- _What you have to do_: Wherever a line of the listing holds the string "AttributeError", copy that line.

--- Provided data Enclosed Below ---

(** * Hit analysis of one DUT: noisy-pixel masking, hit removal, clustering

    A shallow embedding of [testbeam_analysis/hit_analysis.py]:
    [generate_pixel_mask], [remove_noisy_pixels] and [cluster_hits],
    over a small model of the HDF5 files they read and write.

    Conventions.
    - numpy integer arrays are lists of [Z]; the one explicit cast of the
      source, [astype(np.int32)], is written out with its wrap-around.
    - float64 values ([threshold], [np.ma.std], their product and the
      comparison against it) are kept behind the interface [FloatOps]:
      every statement holds for whatever these operations compute.
    - [HitClusterizer] belongs to the external package [pixel_clusterizer];
      it is an interface as well ([Clusterizer]).
    - plotting ([plot=True]) and logging are left out: they are external
      collaborators that only read the files written here.
    - node names are taken to be valid HDF5 names, paths to be writable. *)

From Stdlib Require Import ZArith Lia Ascii String.
From stdpp Require Import base option list gmap strings fin_maps sorting.

Local Open Scope Z_scope.

(** ** Errors and results *)

Inductive PyError :=
  | AttributeError   (* attribute access on None *)
  | IndexError       (* histogram index outside the array *)
  | ValueError       (* numpy / PyTables argument errors *)
  | RuntimeError     (* raised by the source itself, and by scipy *)
  | IOError          (* file to read does not exist *)
  | NoSuchNodeError  (* node missing in an HDF5 file *)
  | NodeError        (* node created twice *)
  | TypeError.       (* bad call: unexpected or missing argument *)

Inductive result (A : Type) :=
  | Ok (a : A)
  | Err (e : PyError).
Arguments Ok {A} a.
Arguments Err {A} e.

#[global] Instance result_bind : MBind result := fun A B k r =>
  match r with
  | Ok a => k a
  | Err e => Err e
  end.
#[global] Instance result_ret : MRet result := fun A a => Ok a.

(** ** Data model *)

Record Hit := mkHit {
  event_number : Z;
  frame : Z;
  column : Z;
  row : Z;
  charge : Z
}.

(** One row of the [Cluster] table.  The three ['f4'] fields are carried
    as integers standing for the stored values: [cluster_hits] only copies
    the rows it is given. *)
Record Cluster := mkCluster {
  cl_event_number : Z;   (* '<i8' *)
  cl_ID : Z;             (* '<u2' *)
  cl_n_hits : Z;         (* '<u2' *)
  cl_charge : Z;         (* 'f4'  *)
  cl_seed_column : Z;    (* '<u2' *)
  cl_seed_row : Z;       (* '<u2' *)
  cl_mean_column : Z;    (* 'f4'  *)
  cl_mean_row : Z        (* 'f4'  *)
}.

(** ** Two-dimensional arrays, indexed [a[column][row]] *)

Abbreviation array2 A := (list (list A)).

Definition seqZ0 (n : Z) : list Z := map Z.of_nat (seq 0 (Z.to_nat n)).

Definition tabulate2 {A} (shape : Z * Z) (f : Z → Z → A) : array2 A :=
  map (fun c => map (fun r => f c r) (seqZ0 (snd shape))) (seqZ0 (fst shape)).

Definition get2 {A} (a : array2 A) (c r : Z) : option A :=
  if decide (0 ≤ c ∧ 0 ≤ r)
  then l ← a !! Z.to_nat c; l !! Z.to_nat r
  else None.

Definition in_shape (shape : Z * Z) (c r : Z) : Prop :=
  0 ≤ c < fst shape ∧ 0 ≤ r < snd shape.

Definition in_shapeb (shape : Z * Z) (c r : Z) : bool :=
  bool_decide (0 ≤ c < fst shape ∧ 0 ≤ r < snd shape).

Definition map2d {A B} (f : A → B) (a : array2 A) : array2 B := map (map f) a.

Definition zip2d {A B C} (f : A → B → C) (a : array2 A) (b : array2 B) : array2 C :=
  zip_with (zip_with f) a b.

Definition shape_of {A} (a : array2 A) : Z * Z :=
  (Z.of_nat (length a), match a with l :: _ => Z.of_nat (length l) | [] => 0 end).

(** ** Occupancy histogram *)

(** Modelled from the spec: [analysis_utils.hist_2d_index] is not part of
    the sources at hand.  It bins index pairs into an integer array of the
    given shape ("accumulate a 2D occupancy histogram over all hits"); an
    index outside the array has no bin and is an error. *)
Definition count_at (xy : list (Z * Z)) (c r : Z) : Z :=
  Z.of_nat (length (filter (fun p => p = (c, r)) xy)).

Definition hist_2d_index (xy : list (Z * Z)) (shape : Z * Z) : result (array2 Z) :=
  if forallb (fun p => in_shapeb shape (fst p) (snd p)) xy
  then Ok (tabulate2 shape (count_at xy))
  else Err IndexError.

(** [col - 1, row - 1] of a chunk of hits. *)
Definition pixel_index (h : Hit) : Z * Z := (column h - 1, row h - 1).

(** The loop of [generate_pixel_mask] over the chunks: [occupancy] starts
    as [None], takes the first chunk's histogram and adds the later ones. *)
Fixpoint accumulate_occupancy (occupancy : option (array2 Z))
    (chunks : list (list Hit)) (n_pixel : Z * Z) : result (option (array2 Z)) :=
  match chunks with
  | [] => Ok occupancy
  | hits :: rest =>
      chunk_occ ← hist_2d_index (map pixel_index hits) n_pixel;
      match occupancy with
      | None => accumulate_occupancy (Some chunk_occ) rest n_pixel
      | Some occ => accumulate_occupancy (Some (zip2d Z.add occ chunk_occ)) rest n_pixel
      end
  end.

(** ** Median filter *)

(** [astype(np.int32)]: two's-complement wrap-around to 32 bits. *)
Definition astype_int32 (x : Z) : Z := (x + 2^31) mod 2^32 - 2^31.

(** [scipy.ndimage.median_filter(a, size, mode='constant', cval=0.0)] on a
    2-d array: around every pixel a window of [size] columns by rows,
    centred at [size // 2], cells outside the array counting as [0]; the
    result is the entry of rank [n // 2] of the sorted window of [n] cells. *)
Definition window_offsets (s : Z) : list Z := map (fun k => k - s / 2) (seqZ0 s).

Definition padded_get (a : array2 Z) (c r : Z) : Z := default 0 (get2 a c r).

Definition window (a : array2 Z) (size : Z * Z) (c r : Z) : list Z :=
  dc ← window_offsets (fst size); dr ← window_offsets (snd size);
  [padded_get a (c + dc) (r + dr)].

Definition rank_of_sorted (l : list Z) : Z :=
  nth (Nat.div (length l) 2) (merge_sort Z.le l) 0.

Definition median_at (a : array2 Z) (size : Z * Z) (c r : Z) : Z :=
  rank_of_sorted (window a size c r).

(** The footprint is [numpy.ones(size)]: a negative size is refused there
    with [ValueError]; a footprint without cells is refused by the filter
    itself with [RuntimeError]. *)
Definition median_filter (a : array2 Z) (size : Z * Z) : result (array2 Z) :=
  if decide (fst size < 0 ∨ snd size < 0) then Err ValueError
  else if decide (0 < fst size ∧ 0 < snd size)
  then Ok (tabulate2 (shape_of a) (median_at a size))
  else Err RuntimeError.

(** ** Floating point, as an interface *)

Class FloatOps := {
  float : Type;
  (** [np.ma.std] of the (flattened) difference array *)
  ma_std : list Z → float;
  (** [threshold * std] *)
  fmul : float → float → float;
  (** [difference > abs_occ_threshold], for one entry *)
  gt_int : Z → float → bool
}.

(** ** The array part of [generate_pixel_mask] *)

Section PixelMask.
Context `{FloatOps}.

Definition noisy_pixels_of (occupancy blurred : array2 Z) (threshold : float)
    : array2 bool :=
  let difference := zip2d Z.sub occupancy blurred in
  let std := ma_std (concat difference) in
  let abs_occ_threshold := fmul threshold std in
  map2d (fun d => gt_int d abs_occ_threshold) difference.

(** Lines 55-75: from the chunks to [(HistOcc, mask)]. *)
Definition pixel_mask_arrays (chunks : list (list Hit)) (n_pixel : Z * Z)
    (threshold : float) (filter_size : Z * Z) : result (array2 Z * array2 bool) :=
  o ← accumulate_occupancy None chunks n_pixel;
  match o with
  | None => Err AttributeError   (* occupancy.astype on None *)
  | Some occupancy =>
      blurred ← median_filter (map2d astype_int32 occupancy) filter_size;
      Ok (occupancy, noisy_pixels_of occupancy blurred threshold)
  end.

End PixelMask.

(** ** Reading a table in chunks *)

(** Modelled from the spec: [analysis_utils.data_aligned_at_events] is not
    part of the sources at hand.  It yields the rows of a table in chunks
    of [chunk_size] rows, each "extended forward until the current
    event_number is fully consumed", so that no event is split between a
    chunk and the next; a table without rows yields no chunk. *)
Fixpoint span_event (ev : Z) (rows : list Hit) : list Hit * list Hit :=
  match rows with
  | h :: rest =>
      if decide (event_number h = ev)
      then let '(same, others) := span_event ev rest in (h :: same, others)
      else ([], rows)
  | [] => ([], [])
  end.

Definition next_chunk (chunk_size : nat) (rows : list Hit) : list Hit * list Hit :=
  let head := take chunk_size rows in
  let rest := drop chunk_size rows in
  match last head with
  | Some h => let '(same, others) := span_event (event_number h) rest in
              (head ++ same, others)
  | None => (head, rest)
  end.

Fixpoint chunks_from (fuel : nat) (chunk_size : nat) (rows : list Hit)
    : list (list Hit) :=
  match fuel, rows with
  | S fuel', _ :: _ =>
      let '(chunk, rest) := next_chunk chunk_size rows in
      chunk :: chunks_from fuel' chunk_size rest
  | _, _ => []
  end.

Definition data_aligned_at_events (table : list Hit) (chunk_size : positive)
    : list (list Hit) :=
  chunks_from (length table) (Pos.to_nat chunk_size) table.

(** ** HDF5 files *)

Inductive Node :=
  | HitTable (rows : list Hit)
  | ClusterTable (rows : list Cluster)
  | IntArray (a : array2 Z)
  | BoolArray (a : array2 bool).

(** A file is its nodes by name; the file system is the files by path. *)
Abbreviation H5File := (gmap string Node).
Abbreviation FileSystem := (gmap string (gmap string Node)).

(** [tb.open_file(path, 'r')] *)
Definition open_read (fs : FileSystem) (path : string) : result H5File :=
  match fs !! path with
  | Some f => Ok f
  | None => Err IOError
  end.

(** [f.root.Hits] read as a hit table.  An array under that name cannot
    be read by field ([IndexError]); a table of clusters is no hit table,
    its rows lack the fields of a hit ([ValueError]). *)
Definition read_hits (f : H5File) : result (list Hit) :=
  match f !! "Hits"%string with
  | Some (HitTable rows) => Ok rows
  | Some (ClusterTable _) => Err ValueError
  | Some (IntArray _) | Some (BoolArray _) => Err IndexError
  | None => Err NoSuchNodeError
  end.

(** [f.root.<name>[:]] read as a mask.  The source only ever asks which
    entries are non-zero ([np.nonzero]), which it can of an array of
    integers as well: such an array is read as the mask of its non-zero
    entries. *)
Definition read_mask (f : H5File) (name : string) : result (array2 bool) :=
  match f !! name with
  | Some (BoolArray a) => Ok a
  | Some (IntArray a) => Ok (map2d (fun x => bool_decide (x ≠ 0)) a)
  | Some _ => Err ValueError
  | None => Err NoSuchNodeError
  end.

Definition read_occupancy (f : H5File) : result (array2 Z) :=
  match f !! "HistOcc"%string with
  | Some (IntArray a) => Ok a
  | Some _ => Err ValueError
  | None => Err NoSuchNodeError
  end.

--- End of Enclosed Provided data ---

- _Answer box_:
  | AttributeError   (* attribute access on None *)
  | None => Err AttributeError   (* occupancy.astype on None *)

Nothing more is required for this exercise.